Multiple reaction monitoring (MRM)-profiling for biomarker discovery applied to human polycystic ovarian syndrome.

作者信息

Cordeiro Fernanda B, Ferreira Christina R, Sobreira Tiago Jose P, Yannell Karen E, Jarmusch Alan K, Cedenho Agnaldo P, Lo Turco Edson G, Cooks R Graham

机构信息

Department of Chemistry and Center for Analytical Instrumentation Development (CAID), Purdue University, West Lafayette, IN, 47907, USA.

Department of Surgery, Division of Urology, Human Reproduction Section, Sao Paulo Federal University, Sao Paulo, Brazil.

出版信息

Rapid Commun Mass Spectrom. 2017 Sep 15;31(17):1462-1470. doi: 10.1002/rcm.7927.

Abstract

RATIONALE

We describe multiple reaction monitoring (MRM)-profiling, which provides accelerated discovery of discriminating molecular features, and its application to human polycystic ovary syndrome (PCOS) diagnosis. The discovery phase of the MRM-profiling seeks molecular features based on some prior knowledge of the chemical functional groups likely to be present in the sample. It does this through use of a limited number of pre-chosen and chemically specific neutral loss and/or precursor ion MS/MS scans. The output of the discovery phase is a set of precursor/product transitions. In the screening phase these MRM transitions are used to interrogate multiple samples (hence the name MRM-profiling).

METHODS

MRM-profiling was applied to follicular fluid samples of 22 controls and 29 clinically diagnosed PCOS patients. Representative samples were delivered by flow injection to a triple quadrupole mass spectrometer set to perform a number of pre-chosen and chemically specific neutral loss and/or precursor ion MS/MS scans. The output of this discovery phase was a set of 1012 precursor/product transitions. In the screening phase each individual sample was interrogated for these MRM transitions. Principal component analysis (PCA) and receiver operating characteristic (ROC) curves were used for statistical analysis.

RESULTS

To evaluate the method's performance, half the samples were used to build a classification model (testing set) and half were blinded (validation set). Twenty transitions were used for the classification of the blind samples, most of them (N = 19) showed lower abundances in the PCOS group and corresponded to phosphatidylethanolamine (PE) and phosphatidylserine (PS) lipids.

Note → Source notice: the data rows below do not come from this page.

(** Zoomed 2 times and panned, in a 924 by 500 container (an 800 by 400
    plot): the pointer at (410, 220) on a rectangle at (10, 20) gives the
    marker at (400, 200), over 5 degrees and 24.0625 g/kg. *)
Lemma nextMarker_under_pointer_witness :
  nextMarker si (ofZ 924) (ofZ 500) (mkTransform (ofZ 2) (ofZ (-100)) (ofZ (-50)))
    (mkRect (ofZ 10) (ofZ 20) (ofZ 800) (ofZ 400)) (ofZ 410) (ofZ 220)
  = mkMarker (ofZ 400) (ofZ 200) (ofZ 5) (Fin (385 # 16)) /\
  exists PX PY Dx Cy : Q,
    (PX == 400)%Q /\ (PY == 200)%Q /\ (Dx == 5)%Q /\ (Cy == 385 # 16)%Q.
Proof.
  assert (H1 : isFinite (ofZ 924) = true) by reflexivity.
  assert (H2 : isFinite (ofZ 500) = true) by reflexivity.
  assert (H3 : innerWidth (ofZ 924) =~ 800) by (eexists; split; reflexivity).
  assert (H4 : innerHeight (ofZ 500) =~ 400) by (eexists; split; reflexivity).
  assert (H5 : validTransform 800 400 (mkTransform (ofZ 2) (ofZ (-100)) (ofZ (-50)))).
  { exists 2%Q, (-(100))%Q, (-(50))%Q.
    repeat split; try (eexists; split; reflexivity); discriminate. }
  assert (H6 : finitePointer (mkRect (ofZ 10) (ofZ 20) (ofZ 800) (ofZ 400))
                 (ofZ 410) (ofZ 220)) by (repeat split).
  assert (H7 : rect_width (mkRect (ofZ 10) (ofZ 20) (ofZ 800) (ofZ 400))
               = innerWidth (ofZ 924)) by reflexivity.
  assert (H8 : rect_height (mkRect (ofZ 10) (ofZ 20) (ofZ 800) (ofZ 400))
               = innerHeight (ofZ 500)) by reflexivity.
  assert (Hrun : nextMarker si (ofZ 924) (ofZ 500)
                   (mkTransform (ofZ 2) (ofZ (-100)) (ofZ (-50)))
                   (mkRect (ofZ 10) (ofZ 20) (ofZ 800) (ofZ 400)) (ofZ 410) (ofZ 220)
                 = mkMarker (ofZ 400) (ofZ 200) (ofZ 5) (Fin (385 # 16))).
  { vm_compute. reflexivity. }
  pose proof (@nextMarker_under_pointer si (ofZ 924) (ofZ 500)
                (mkTransform (ofZ 2) (ofZ (-100)) (ofZ (-50)))
                (mkRect (ofZ 10) (ofZ 20) (ofZ 800) (ofZ 400)) (ofZ 410) (ofZ 220)
                800 400 H1 H2 H3 H4 H5 H6 H7 H8) as H.
  cbv zeta in H. rewrite Hrun in H.
  destruct H as (PX & PY & Dx & Cy & _ & _ & Hcx & Hcy & _ & Hd & _ & Hc).
  split; [exact Hrun|].
  exists PX, PY, Dx, Cy.
  cbn [cx cy marker_dryBulb marker_humidityDisplay] in Hcx, Hcy, Hd, Hc.
  destruct Hcx as (q1 & E1 & Q1), Hcy as (q2 & E2 & Q2),
           Hd as (q3 & E3 & Q3), Hc as (q4 & E4 & Q4).
  inversion E1. inversion E2. inversion E3. inversion E4. subst.
  repeat split; symmetry; assumption.
Defined.
(** One step of [Math.max]: the new highest value is the old one or the
    number, and is above both. *)
Lemma highest_step acc v :
  Num.is_nan acc = false -> Num.is_nan v = false ->
  let acc' :=
    let highest :=
      match v, acc with
      | S754_zero false, S754_zero true => v
      | _, _ => acc
      end in
    if Js.gt v highest then v else highest in
  (acc' = acc \/ acc' = v) /\ SFleb acc acc' = true /\ SFleb v acc' = true.
Proof.
  intros Ha Hv. cbv zeta.
  assert (Hz : match v, acc with
               | S754_zero false, S754_zero true => v
               | _, _ => acc
               end = acc \/
               (v = S754_zero false /\ acc = S754_zero true)).
  { destruct v as [[|]| | |]; auto. destruct acc as [[|]| | |]; auto. }
  destruct Hz as [-> | [-> ->]].
  - unfold Js.gt. destruct (SFltb acc v) eqn:E.
    + split; [auto|]. split; [apply SFltb_leb, E | apply SFleb_refl, Hv].
    + split; [auto|]. split; [apply SFleb_refl, Ha | apply SFltb_false_leb; assumption].
  - cbn. auto.
Qed.

Lemma lowest_step acc v :
  Num.is_nan acc = false -> Num.is_nan v = false ->
  let acc' :=
    let lowest :=
      match v, acc with
      | S754_zero true, S754_zero false => v
      | _, _ => acc
      end in
    if Js.lt v lowest then v else lowest in
  (acc' = acc \/ acc' = v) /\ SFleb acc' acc = true /\ SFleb acc' v = true.
Proof.
  intros Ha Hv. cbv zeta.
  assert (Hz : match v, acc with
               | S754_zero true, S754_zero false => v
               | _, _ => acc
               end = acc \/
               (v = S754_zero true /\ acc = S754_zero false)).
  { destruct v as [[|]| | |]; auto. destruct acc as [[|]| | |]; auto. }
  destruct Hz as [-> | [-> ->]].
  - unfold Js.lt. destruct (SFltb v acc) eqn:E.
    + split; [auto|]. split; [apply SFltb_leb, E | apply SFleb_refl, Hv].
    + split; [auto|]. split; [apply SFleb_refl, Ha | apply SFltb_false_leb; assumption].
  - cbn. auto.
Qed.

Lemma highest_from_bound l : forall acc,
  Num.is_nan acc = false -> Forall (fun v => Num.is_nan v = false) l ->
  (Js.highest_from acc l = acc \/ In (Js.highest_from acc l) l) /\
  SFleb acc (Js.highest_from acc l) = true /\
  Forall (fun v => SFleb v (Js.highest_from acc l) = true) l.
Proof.
  induction l as [|v l IH]; intros acc Ha Hl.
  - cbn. split; [auto|]. split; [apply SFleb_refl, Ha | constructor].
  - inversion Hl as [|? ? Hv Hl']; subst. cbn [Js.highest_from]. rewrite Hv.
    destruct (highest_step acc v Ha Hv) as (Hor & Hacc & Hle). cbv zeta in Hor, Hacc, Hle.
    set (acc' := if Js.gt v _ then v else _) in *.
    assert (Ha' : Num.is_nan acc' = false) by (destruct Hor as [-> | ->]; assumption).
    destruct (IH acc' Ha' Hl') as (Hin & Hab & Hall).
    split; [|split].
    + destruct Hin as [-> | Hin]; [|right; right; exact Hin].
      destruct Hor as [-> | ->]; [left; reflexivity | right; left; reflexivity].
    + eapply SFleb_trans; eassumption.
    + constructor; [eapply SFleb_trans; eassumption | exact Hall].
Qed.

Lemma lowest_from_bound l : forall acc,
  Num.is_nan acc = false -> Forall (fun v => Num.is_nan v = false) l ->
  (Js.lowest_from acc l = acc \/ In (Js.lowest_from acc l) l) /\
  SFleb (Js.lowest_from acc l) acc = true /\
  Forall (fun v => SFleb (Js.lowest_from acc l) v = true) l.
Proof.
  induction l as [|v l IH]; intros acc Ha Hl.
  - cbn. split; [auto|]. split; [apply SFleb_refl, Ha | constructor].
  - inversion Hl as [|? ? Hv Hl']; subst. cbn [Js.lowest_from]. rewrite Hv.
    destruct (lowest_step acc v Ha Hv) as (Hor & Hacc & Hle). cbv zeta in Hor, Hacc, Hle.
    set (acc' := if Js.lt v _ then v else _) in *.
    assert (Ha' : Num.is_nan acc' = false) by (destruct Hor as [-> | ->]; assumption).
    destruct (IH acc' Ha' Hl') as (Hin & Hab & Hall).
    split; [|split].
    + destruct Hin as [-> | Hin]; [|right; right; exact Hin].
      destruct Hor as [-> | ->]; [left; reflexivity | right; left; reflexivity].
    + eapply SFleb_trans; eassumption.
    + constructor; [eapply SFleb_trans; eassumption | exact Hall].
Qed.

(** Of values none of which is NaN, [Math.max] is one of them and is
    above each. *)
Lemma Math_max_bound v l :
  Forall (fun v => Num.is_nan v = false) (v :: l) ->
  In (Js.Math_max (v :: l)) (v :: l) /\
  Forall (fun x => SFleb x (Js.Math_max (v :: l)) = true) (v :: l).
Proof.
  intros Hl. unfold Js.Math_max.
  destruct (highest_from_bound (v :: l) (S754_infinity true) eq_refl Hl) as (Hin & _ & Hall).
  split; [|exact Hall].
  destruct Hin as [Heq | Hin]; [|exact Hin].
  rewrite Heq in *. inversion Hall as [|? ? Hv _]; subst.
  left. destruct v as [s|[|]| |s m e]; try discriminate; try reflexivity;
    destruct s; discriminate.
Qed.
(** * loosh-farm: the processing-and-scoring pipeline, embedded and verified

    A shallow embedding of the Python sources
      - [src/collectors/base.py]    (CollectedItem),
      - [src/processors/cleaner.py] (TextCleaner),
      - [src/processors/dedup.py]   (Deduplicator),
      - [src/models/emotion.py]     (EmotionAnalyzer, lexicon strategy),
      - [src/models/sentiment.py]   (SentimentResult),
      - [src/scoring/aggregator.py] (Aggregator),
      - [src/scoring/loosh_index.py] (LooshIndexCalculator),
      - [src/processors/pipeline.py] (ProcessingPipeline),
      - [src/models/topics.py]      (TopicExtractor),
      - the transformer strategies of the two analyzers,
    followed by the theorems that settle the properties stated about them
    and by further properties of the same code.

    Conventions of the embedding.
      - A Python [str] is a Rocq [string] read as a sequence of code points
        U+0000..U+00FF; [lower], [isspace] and the regular-expression
        classes [\w], [\s] are the Unicode ones restricted to that range.
      - A Python number ([int] or finite [float]) is an exact rational [Q];
        comparisons are the exact ones, arithmetic is carried out without
        the rounding error of binary floating point, and [round(x, n)] is
        rounding to [n] decimals with ties to even.
      - An insertion-ordered [dict] is an association list; a [set] is a
        stdpp [gset].
      - An exception is a [Raise] result. *)

From Stdlib Require Import ZArith QArith Qround String Ascii List Lia Lqa.
From stdpp Require Import gmap strings list.

Local Open Scope string_scope.

(** ** Python values *)

Module Py.

Inductive exn : Type :=
| IndexError
| ValueError.

Inductive result (A : Type) : Type :=
| Ok (a : A)
| Raise (e : exn).
Arguments Ok {A} a.
Arguments Raise {A} e.

Definition bind {A B : Type} (r : result A) (k : A -> result B) : result B :=
  match r with
  | Ok a => k a
  | Raise e => Raise e
  end.

(** [mapM f l]: evaluate [f] on the elements from left to right, stopping
    at the first exception. *)
Fixpoint mapM {A B : Type} (f : A -> result B) (l : list A) : result (list B) :=
  match l with
  | [] => Ok []
  | x :: l' =>
      bind (f x) (fun y => bind (mapM f l') (fun ys => Ok (y :: ys)))
  end.

(** Insertion-ordered dictionaries with string keys. *)
Definition dict (V : Type) : Type := list (string * V).

Fixpoint lookup {V : Type} (d : dict V) (k : string) : option V :=
  match d with
  | [] => None
  | (k', v) :: d' => if String.eqb k' k then Some v else lookup d' k
  end.

(** [d.get(k, dflt)] *)
Definition get {V : Type} (d : dict V) (k : string) (dflt : V) : V :=
  match lookup d k with
  | Some v => v
  | None => dflt
  end.

(** [d[k] = v]: an existing key keeps its position, a new key goes last. *)
Fixpoint set {V : Type} (d : dict V) (k : string) (v : V) : dict V :=
  match d with
  | [] => [(k, v)]
  | (k', v') :: d' =>
      if String.eqb k' k then (k', v) :: d' else (k', v') :: set d' k v
  end.

Definition keys {V : Type} (d : dict V) : list string := map fst d.
Definition values {V : Type} (d : dict V) : list V := map snd d.

(** [bool(d)] for a container: non-empty. *)
Definition truthy {A : Type} (l : list A) : bool :=
  match l with
  | [] => false
  | _ :: _ => true
  end.

Local Open Scope Q_scope.

(** [sum(xs)] *)
Definition sum (xs : list Q) : Q := fold_left Qplus xs 0.

(** Two-argument [max(a, b)] and [min(a, b)]: the first argument is
    returned unless the second is strictly better. *)
Definition max (a b : Q) : Q := if Qlt_le_dec a b then b else a.
Definition min (a b : Q) : Q := if Qlt_le_dec b a then b else a.

(** Nearest integer, ties to the even one. *)
Definition round_half_even (x : Q) : Z :=
  let f := Qfloor x in
  match Qcompare (x - inject_Z f) (1 # 2) with
  | Lt => f
  | Gt => (f + 1)%Z
  | Eq => if Z.even f then f else (f + 1)%Z
  end.

Definition pow10 (ndigits : nat) : Q := inject_Z (10 ^ Z.of_nat ndigits).

(** [round(x, ndigits)] *)
Definition round (x : Q) (ndigits : nat) : Q :=
  inject_Z (round_half_even (x * pow10 ndigits)) / pow10 ndigits.

(** [max(d, key=d.get)]: the first key, in iteration order, whose value is
    not exceeded by any other; [ValueError] on an empty dictionary. *)
Fixpoint max_key_from (best : string) (best_v : Q) (d : dict Q) : string :=
  match d with
  | [] => best
  | (k, v) :: d' =>
      if Qlt_le_dec best_v v then max_key_from k v d'
      else max_key_from best best_v d'
  end.

Definition max_key (d : dict Q) : result string :=
  match d with
  | [] => Raise ValueError
  | (k, v) :: d' => Ok (max_key_from k v d')
  end.

End Py.

#[global] Instance result_ret : MRet Py.result := @Py.Ok.
#[global] Instance result_bind : MBind Py.result :=
  fun A B k r => Py.bind r k.

(** ** Python strings *)

Module PyStr.

Definition code (c : ascii) : N := N_of_ascii c.

Definition in_range (lo hi : N) (c : ascii) : bool :=
  ((lo <=? code c) && (code c <=? hi))%N.

(** [str.isspace] on one character, which is also the class [\s]. *)
Definition isspace (c : ascii) : bool :=
  in_range 9 13 c || in_range 28 32 c
  || (code c =? 133)%N || (code c =? 160)%N.

(** The class [[a-z]]. *)
Definition is_az (c : ascii) : bool := in_range 97 122 c.

(** The class [[0-9]]. *)
Definition is_09 (c : ascii) : bool := in_range 48 57 c.

(** The class [\w]: alphanumeric (in the sense of [str.isalnum]) or the
    underscore. *)
Definition is_word (c : ascii) : bool :=
  in_range 48 57 c || in_range 65 90 c || (code c =? 95)%N
  || in_range 97 122 c || (code c =? 170)%N || in_range 178 179 c
  || (code c =? 181)%N || in_range 185 186 c || in_range 188 190 c
  || in_range 192 214 c || in_range 216 246 c || in_range 248 255 c.

Definition lower_char (c : ascii) : ascii :=
  if in_range 65 90 c || in_range 192 214 c || in_range 216 222 c
  then ascii_of_N (code c + 32)
  else c.

Definition chars (s : string) : list ascii := list_ascii_of_string s.
Definition str (l : list ascii) : string := string_of_list_ascii l.

(** [len(s)] *)
Definition len (s : string) : Z := Z.of_nat (String.length s).

(** [s.lower()] *)
Definition lower (s : string) : string := str (map lower_char (chars s)).

Fixpoint lstrip_chars (l : list ascii) : list ascii :=
  match l with
  | [] => []
  | c :: l' => if isspace c then lstrip_chars l' else l
  end.

(** [s.strip()] *)
Definition strip (s : string) : string :=
  str (rev (lstrip_chars (rev (lstrip_chars (chars s))))).

(** [bool(s)]: non-empty. *)
Definition truthy (s : string) : bool :=
  match s with
  | EmptyString => false
  | String _ _ => true
  end.

(** [s[:n]] for an integer [n]; a negative [n] counts from the end. *)
Definition slice_to (s : string) (n : Z) : string :=
  if (0 <=? n)%Z then substring 0 (Z.to_nat n) s
  else substring 0 (Z.to_nat (len s + n)) s.

(** [sep.join(parts)] *)
Fixpoint join (sep : string) (parts : list string) : string :=
  match parts with
  | [] => ""
  | [p] => p
  | p :: ps => p ++ sep ++ join sep ps
  end.

(** [re.sub(r"\s+", " ", s)]: every maximal run of white space becomes one
    space. [in_run] tells that the previous character was white space. *)
Fixpoint sub_spaces_chars (in_run : bool) (l : list ascii) : list ascii :=
  match l with
  | [] => []
  | c :: l' =>
      if isspace c then
        if in_run then sub_spaces_chars true l'
        else " "%char :: sub_spaces_chars true l'
      else c :: sub_spaces_chars false l'
  end.

Definition sub_spaces (s : string) : string :=
  str (sub_spaces_chars false (chars s)).

(** [re.sub] of a one-character class by a space: every character outside
    [keep] becomes a space. *)
Definition sub_class (keep : ascii -> bool) (s : string) : string :=
  str (map (fun c => if keep c then c else " "%char) (chars s)).

(** Does [l] start with the characters of [p]? If so, the rest. *)
Fixpoint strip_prefix (p l : list ascii) : option (list ascii) :=
  match p, l with
  | [], _ => Some l
  | _ :: _, [] => None
  | a :: p', b :: l' => if Ascii.eqb a b then strip_prefix p' l' else None
  end.

(** The prefix [p] followed by at least one character that is not white
    space: the pattern [p\S+] matches at the start of [l]. *)
Definition starts_nonspace (p : string) (l : list ascii) : bool :=
  match strip_prefix (chars p) l with
  | Some (c :: _) => negb (isspace c)
  | _ => false
  end.

End PyStr.

(** ** src/collectors/base.py *)

Module Base.

Record CollectedItem : Type := {
  text : string;
  source_name : string;
  source_category : string;
  url : option string;
  title : option string;
  published : option string;
  metadata : Py.dict string
}.

End Base.

(** ** hashlib.sha256 (FIPS 180-4) *)

Module Hashlib.
Local Open Scope Z_scope.

Definition mask32 : Z := 0xffffffff.

Definition add32 (a b : Z) : Z := Z.land (a + b) mask32.

Definition rotr (n x : Z) : Z :=
  Z.lor (Z.shiftr x n) (Z.land (Z.shiftl x (32 - n)) mask32).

Agreement of 73% with clinical diagnosis was found when classifying the 26 blind samples.

CONCLUSIONS

MRM-profiling is a supervised method characterized by its simplicity, speed and the absence of chromatographic separation. It can be used to rapidly isolate discriminating molecules in healthy/disease conditions by tailored screening of signals associated with hundreds of molecules in complex samples.

摘要

原理

我们描述了多反应监测(MRM)分析方法,该方法可加速鉴别性分子特征的发现,并将其应用于人类多囊卵巢综合征(PCOS)的诊断。MRM分析的发现阶段基于对样品中可能存在的化学官能团的一些先验知识来寻找分子特征。它通过使用有限数量的预先选择且具有化学特异性的中性丢失和/或前体离子MS/MS扫描来实现这一点。发现阶段的输出是一组前体/产物跃迁。在筛选阶段,这些MRM跃迁用于检测多个样品(因此称为MRM分析)。

方法

将MRM分析应用于22名对照者和29名临床诊断为PCOS患者的卵泡液样本。代表性样本通过流动注射输送到三重四极杆质谱仪,设置该质谱仪执行一些预先选择且具有化学特异性的中性丢失和/或前体离子MS/MS扫描。这个发现阶段的输出是一组1012个前体/产物跃迁。在筛选阶段,对每个单独的样本检测这些MRM跃迁。主成分分析(PCA)和受试者工作特征(ROC)曲线用于统计分析。

结果

为了评估该方法的性能,一半的样本用于建立分类模型(测试集),另一半样本进行盲测(验证集)。使用20个跃迁对盲测样本进行分类,其中大多数(N = 19)在PCOS组中丰度较低,且对应于磷脂酰乙醇胺(PE)和磷脂酰丝氨酸(PS)脂质。在对26个盲测样本进行分类时,发现与临床诊断的一致性为73%。

结论

MRM分析是一种具有监督性的方法,其特点是简单、快速且无需色谱分离。它可用于通过对复杂样品中与数百种分子相关的信号进行定制筛选,快速分离健康/疾病状态下的鉴别性分子。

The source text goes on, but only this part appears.